PARTIAL ANSWER: We wish to characterize solutions to $n\phi(n)=y^2-1$, given that $n=x^2-1$.

Basics: $n\ne 1$ because $2$ is not a square. $n$ is not a prime because the only prime $1$ less than a square is $3$, and $3\phi(3)+1=7$, not a square. $n$ is not a perfect power of an integer (including prime integers) because the only perfect power $1$ less than a square is $8$ (Mihailescu's theorem), and $8\phi(8)+1=33$, not a square. So $n$ is a composite number with at least two different prime factors.

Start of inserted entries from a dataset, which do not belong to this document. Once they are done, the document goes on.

(* ===== verification/DictScan.v ===== *)
(** * The stateless iteration of Redis' hash table ([dictScan] of [dict.c])

    [dictScan] is called with the cursor its previous call returned, while
    the table may have been resized any number of times in between.  The
    cursor is incremented on its reversed bits.  Seen through [rev], a cursor
    is a position on a line, a table of [2^k] buckets cuts the line into
    [2^k] intervals, and a call emits everything from the position to the end
    of its interval, whatever the table sizes are. *)
From S2P Require Import Prelude Dict.

Local Open Scope Z_scope.

(** ** The code *)

(** [mask ^= (mask << s); v = ((v >> s) & mask) | ((v << s) & ~mask);] *)
Definition rev_mask (mask s : Z) : Z := Z.lxor mask (u64 (Z.shiftl mask s)).
Definition rev_step (mask s v : Z) : Z :=
  Z.lor (Z.land (Z.shiftr v s) mask) (Z.land (u64 (Z.shiftl v s)) (u64 (Z.lnot mask))).

(** [while ((s >>= 1) > 0)]: six iterations from 64. *)
Fixpoint rev_loop (fuel : nat) (s mask v : Z) : Z :=
  match fuel with
  | O => v
  | S fuel =>
      let s := Z.shiftr s 1 in
      if 0 <? s then let mask := rev_mask mask s in rev_loop fuel s mask (rev_step mask s v) else v
  end.

Definition rev (v : Z) : Z := rev_loop 7 64 (2 ^ 64 - 1) v.

(** [v |= ~m; v = rev(v); v++; v = rev(v);] *)
Definition next_cursor (v m : Z) : Z := rev (u64 (rev (Z.lor v (u64 (Z.lnot m))) + 1)).

Section scan.
Context {K V : Type} `{EqDecision K} (hashFunction : K -> Z) (no_value : bool).

(** [do ... while (v & (m0 ^ m1))]: the buckets of the larger table. *)
Fixpoint expansion_loop (fuel : nat) (d : dict K V) (t : bool) (m0 m1 v : Z)
    : res (Z * list (K * option V)) :=
  match fuel with
  | O => Diverge
  | S fuel =>
      de ← bucket d t (Z.land v m1);
      let v := next_cursor v m1 in
      if negb (Z.land v (Z.lxor m0 m1) =? 0) then
        '(v, es) ← expansion_loop fuel d t m0 m1 v; Ret (v, centries de ++ es)
      else Ret (v, centries de)
  end.

(** The new cursor, and the entries passed to the callback.  Rehashing is
    paused during the call, so the callback's lookups do not move entries. *)
Definition dictScan (d : dict K V) (v : Z) : res (Z * list (K * option V)) :=
  if dictSize d =? 0 then Ret (0, []) else
  let size t := DICTHT_SIZE (sel (ht_size_exp d) t) in
  let mask t := DICTHT_SIZE_MASK (sel (ht_size_exp d) t) in
  if negb (dictIsRehashing d) then
    let m0 := mask false in
    de ← bucket d false (Z.land v m0);
    Ret (next_cursor v m0, centries de)
  else
    let '(htidx0, htidx1) := if size true <? size false then (true, false) else (false, true) in
    let m0 := mask htidx0 in
    let m1 := mask htidx1 in
    de ← bucket d htidx0 (Z.land v m0);
    '(v, es) ← expansion_loop (length (sel (ht_table d) htidx1)) d htidx1 m0 m1 v;
    Ret (v, centries de ++ es).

$\phi(n)<n \Rightarrow n\phi(n)<n^2-1$. Let $n\phi(n)=(n-k)^2-1$, where $k<n$. $n\phi(n)=(n-k-1)(n-k+1)=(n-(k-1))(n-(k+1))$. Without deciding primality ahead of time, let us name $p=x-1, q=x+1$ so that $pq=x^2-1=n$. We can see that $q-p=2$ and $\gcd(p,q)\le 2$. Similarly, $(k+1)-(k-1)=2$ and $\gcd((k-1),(k+1))\le 2$.

$$\phi(n)=\frac{(n-(k-1))(n-(k+1))}{n}=\frac{(pq-(k-1))(pq-(k+1))}{pq}\\ \phi(pq)=\frac{(pq-(k-1))}{p}\frac{(pq-(k+1))}{q}=\left (q-\frac{(k-1)}{p}\right)\left(p-\frac{(k+1)}{q}\right)$$ The condition $k=x$ renders $\frac{(k-1)}{p}=1$ and $\frac{(k+1)}{q}=1$, leading to $$\phi(pq)=(p-1)(q-1)$$ which occurs only if $p,q \in \mathbb P$. Since $q-p=2$, they are twin primes.

The remaining gap in the proof is whether $k^2-1<n^2$, which has two factors that differ by $2$, can have two factors (prime or not) that differ by $2$ other than the known factors of $n$, $(x-1),(x+1)$. With the limitation on the magnitude of $k$, I don't think this is possible, but I have not found a proof of that yet. For odd $n$, i.e. even $k,x$, $\gcd((x-1),(x+1))=\gcd((k-1),(k+1))=1$, finding such other factors seems virtually impossible, but impressions are not a proof.